STATE v. JAMES

No. 115,939.

STATE OF KANSAS, Appellee, v. RONALD E. JAMES, SR., Appellant.

Court of Appeals of Kansas.


Attorney(s) appearing for the Case

Carl F.A. Maughan , of Maughan Law Group LC, of Wichita, for appellant.

Matt J. Maloney , assistant district attorney, Marc Bennett , district attorney, and Derek Schmidt , attorney general, for appellee.

Before HILL, P.J., MCANANY and ATCHESON, JJ.

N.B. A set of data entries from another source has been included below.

Lemma registry_record_refines a rssi m now r :
  registry_ok r → is_s 8 rssi → is_u 64 now → metadata_ok m →
  ∃ r', registry_record a rssi m now r = Ok r' ∧ registry_ok r' ∧ record_spec a rssi m now r r' ∧
    previous_remembered r' = previous_remembered r ∧
    reg_window_reports r' = wrapping_add_u 32 (reg_window_reports r) 1 ∧
    window_malformed_reports r' = window_malformed_reports r.
Proof.
  intros Hok Hrssi Hnow Hm. pose proof Hok as (Hlen & _ & [Hd Hents] & _).
  unfold registry_record, record_spec.
  destruct (position (holds_address a) (entries r)) as [i|] eqn:Hp.
  - apply position_Some in Hp as (slot & Hi & Hh & _).
    destruct (lookup_holds _ _ _ _ Hi Hh) as (e & -> & Ha).
    rewrite (index_Ok _ _ _ Hi). cbn [mbind res_bind]. rewrite (store_at_Ok _ _ _ _ Hi).
    cbn [mbind res_bind]. eexists. split; [reflexivity|].
    assert (entry_ok e) as He by (apply Hents; by eapply list_elem_of_lookup_2).
    assert (registry_map r !! a = Some e) as ->.
    { apply slots_map_lookup; [done|]. split; [done|by eapply list_elem_of_lookup_2]. }
    match goal with |- registry_ok ?r1 ∧ _ =>
      destruct (registry_write r i (Some e) (update_entry rssi m now e) r1) as [Hok' Hmap] end;
      [done|done|by apply update_entry_ok| |reflexivity|reflexivity|].
    { intros j e' Hji Hj Heq. by apply Hji, (Hd j i e' e). }
    split; [exact Hok'|]. split_and!; try done.
    etrans; [exact Hmap|]. simpl. rewrite Ha. apply insert_delete_eq.
  - pose proof (not_held _ _ Hp) as Hnot.
    assert (registry_map r !! a = None) as -> by by apply slots_map_None.
    pose proof (slot_for_new_spec (entries r) Hd) as Hslot.
    rewrite Hlen in Hslot. fold (registry_map r) in Hslot.
    specialize (Hslot ltac:(by intros Hnil; rewrite Hnil in Hlen)).
    assert (∀ e, Some e ∈ entries r → last_seen_ms e ≤ u_max 64) as Hages.
    { intros e He. apply Hents in He as (_ & _ & Hl & _). unfold is_u, u_max in *. lia. }
    specialize (Hslot Hages). destruct (slot_for_new (entries r)) as [i evicts].
    assert (∃ old, entries r !! i = Some old) as [old Hi] by (destruct evicts; naive_solver).
    rewrite (store_at_Ok _ _ _ _ Hi). cbn [mbind res_bind]. eexists. split; [reflexivity|].
    match goal with |- registry_ok ?r1 ∧ _ =>
      destruct (registry_write r i old (new_entry a rssi m now) r1) as [Hok' Hmap] end;
      [done|done|by apply new_entry_ok| |reflexivity|reflexivity|].
    { intros j e' _ Hj. apply Hnot. by eapply list_elem_of_lookup_2. }
    split; [exact Hok'|]. split_and!; try done.
    destruct evicts.
    + destruct Hslot as (Hsize & o & Ho & Hmin). rewrite Hsize, Nat.ltb_irrefl.
      assert (old = Some o) as -> by congruence.
      exists (address o), o. split_and!; [| |exact Hmap|done].
      * apply slots_map_lookup; [done|]. split; [done|by eapply list_elem_of_lookup_2].
      * intros c e [_ He]%slots_map_lookup; [by apply Hmin|done].
    + destruct Hslot as [Hsize Hnone]. apply Nat.ltb_lt in Hsize as ->.
      assert (old = None) as -> by congruence. split; [exact Hmap|done].
Qed.
End Record.

Section Snapshots.

(** Slots transformed one by one, addresses kept. *)
Lemma slots_transform (f : DeviceEntry → option DeviceEntry) slots :
  slots_ok slots →
  (∀ e e', f e = Some e' → address e' = address e) →
  (∀ e e', entry_ok e → f e = Some e' → entry_ok e') →
  slots_ok ((λ slot, slot ≫= f) <$> slots) ∧
  slots_map ((λ slot, slot ≫= f) <$> slots) = omap f (slots_map slots).
Proof.
  intros [Hd Hok] Ha Hf.
  assert (∀ i e', ((λ slot, slot ≫= f) <$> slots) !! i = Some (Some e') →
    ∃ e, slots !! i = Some (Some e) ∧ f e = Some e') as Hinv.
  { intros i e'. rewrite list_lookup_fmap. intros (slot & Hi & Hs)%fmap_Some.
    symmetry in Hs. apply bind_Some in Hs as (e & -> & He). eauto. }
  assert (distinct_slots ((λ slot, slot ≫= f) <$> slots)) as Hd'.
  { intros i j e1 e2 (e1' & H1 & Hf1)%Hinv (e2' & H2 & Hf2)%Hinv Heq.
    apply Ha in Hf1, Hf2. eapply Hd; [done..|congruence]. }
  split; [split; [done|]|].
  - intros e' [i Hi]%list_elem_of_lookup. apply Hinv in Hi as (e & Hi & He).
    eapply Hf; [|done]. apply Hok. by eapply list_elem_of_lookup_2.
  - apply map_eq. intros a. apply option_eq. intros e'.
    rewrite slots_map_lookup, lookup_omap_Some by done. split.
    + intros [<- [i Hi]%list_elem_of_lookup]. apply Hinv in Hi as (e & Hi & He).
      exists e. split; [done|]. apply slots_map_lookup; [done|].
      split; [by symmetry; apply Ha|by eapply list_elem_of_lookup_2].
    + intros (e & He & Hm). apply slots_map_lookup in Hm as [<- [i Hi]%list_elem_of_lookup]; [|done].
      split; [by apply Ha|]. apply list_elem_of_lookup. exists i.
      rewrite list_lookup_fmap, Hi. simpl. by rewrite He.
Qed.

Lemma registry_slots_ok r slots prev x y z :
  registry_ok r → length slots = DEVICE_CAPACITY → slots_ok slots →
  length prev = REMEMBERED_DEVICE_CAPACITY →
  (∀ d n, Some d ∈ prev → dev_name d = Some n → name_ok n) →
  registry_ok {| entries := slots; previous_remembered := prev; reg_window_reports := x;
                 window_malformed_reports := y; window_evictions := z |}.
Proof. intros. by split_and!. Qed.

Lemma remove_stale_spec now r :
  registry_ok r →
  registry_ok (remove_stale now r) ∧
  registry_map (remove_stale now r) = omap (fresh now) (registry_map r).
Proof.
  intros Hok. pose proof Hok as (Hlen & Hrem & Hslots & Hnames).
  destruct (slots_transform (fresh now) (entries r) Hslots) as [Hok' Hmap].
  - intros e e'. unfold fresh. case_match; naive_solver.
  - intros e e'. unfold fresh. case_match; naive_solver.
  - split; [|exact Hmap].
    apply (registry_slots_ok r); [done| |exact Hok'|done|done]. by rewrite length_fmap.
Qed.

Lemma average_range e : window_ok e → ∀ a, window_average e = Some a →
  a = Z.quot (window_rssi_sum e) (window_reports e) ∧ is_s 8 a ∧ 0 < window_reports e.
Proof.
  intros (Hr & _ & Hw) a. unfold window_average.
  destruct (Z.eqb_spec (window_reports e) 0) as [|Hne]; [done|]. intros [= <-].
  unfold is_u in Hr. assert (0 < window_reports e) as Hpos by lia.
  assert (-128 ≤ Z.quot (window_rssi_sum e) (window_reports e) ≤ 127) as Hq.
  { split.
    - apply Z.quot_le_lower_bound; lia.
    - apply Z.quot_le_upper_bound; lia. }
  rewrite wrap_s_small by (unfold is_s; simpl; lia). split_and!; [done|unfold is_s; simpl; lia..|done].
Qed.

Lemma heard_average e :
  window_ok e → heard e = true → ∃ a, window_average e = Some a ∧ is_s 8 a.
Proof.
  intros Hw Hh. unfold heard in Hh. apply Z.ltb_lt in Hh.
  destruct (window_average e) as [a|] eqn:Ha.
  - exists a. split; [done|]. by apply (average_range e Hw).
  - unfold window_average in Ha. destruct (Z.eqb_spec (window_reports e) 0); [lia|done].
Qed.

Lemma reset_window_ok e : entry_ok e → entry_ok (reset_window e).
Proof.
  intros (Hw & Hp & Hl & Hpre & Hn). split_and!; simpl; try done.
  intros p. destruct (window_average e) as [a|] eqn:Ha; [|apply Hpre].
  intros [= <-]. by apply (average_range e Hw).
Qed.

Lemma reset_windows_spec remembered r :
  registry_ok r → length remembered = REMEMBERED_DEVICE_CAPACITY →
  (∀ d n, Some d ∈ remembered → dev_name d = Some n → name_ok n) →
  registry_ok (reset_windows remembered r) ∧
  registry_map (reset_windows remembered r) = reset_window <$> registry_map r.
Proof.
  intros Hok Hl Hn. pose proof Hok as (Hlen & _ & Hslots & _).
  destruct (slots_transform (λ e, Some (reset_window e)) (entries r) Hslots) as [Hok' Hmap].
  - by intros e e' [= <-].
  - intros e e' He [= <-]. by apply reset_window_ok.
  - split.
    + apply (registry_slots_ok r); [done|by rewrite length_fmap|exact Hok'|done|done].
    + etrans; [exact Hmap|]. apply map_eq. intros a.
      rewrite lookup_omap, lookup_fmap. unfold registry_map. by destruct (slots_map _ !! a).
Qed.

(** ** The order of a report *)

Lemma by_average_antisym x y : by_average y x = CompOpp (by_average x y).
Proof.
  unfold by_average, option_cmp. destruct (x ≫= _) as [a|], (y ≫= _) as [b|]; try done.
  apply Z.compare_antisym.
Qed.

Lemma by_average_trans x y z :
  by_average x y ≠ Gt → by_average y z ≠ Gt → by_average x z ≠ Gt.
Proof.
  unfold by_average, option_cmp.
  destruct (x ≫= _) as [a|], (y ≫= _) as [b|], (z ≫= _) as [c|]; try done.
  rewrite !Z.compare_le_iff. lia.
Qed.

NOT DESIGNATED FOR PUBLICATION

MEMORANDUM OPINION

PER CURIAM.

Ronald E. James, Sr., was charged with criminal damage to property, possession of drug paraphernalia, and two counts of possession of cocaine. At the preliminary hearing, James was bound over for trial on these charges. Two weeks later he moved to discharge his appointed counsel. The court granted his motion and permitted him to proceed pro se but with standby counsel.

Thereafter, James filed numerous motions, including a motion to dismiss his standby counsel, which the court denied. James also moved on four occasions to continue the trial. The court granted three trial continuances but denied a fourth continuance.

Shortly after his jury trial began, James and the State reached a plea agreement pursuant to which James pled guilty to misdemeanor criminal damage to property and two misdemeanor counts of possession of a simulated controlled substance. The court accepted his pleas, found him guilty, and placed him on probation for 18 months with an underlying term of 30 months in jail.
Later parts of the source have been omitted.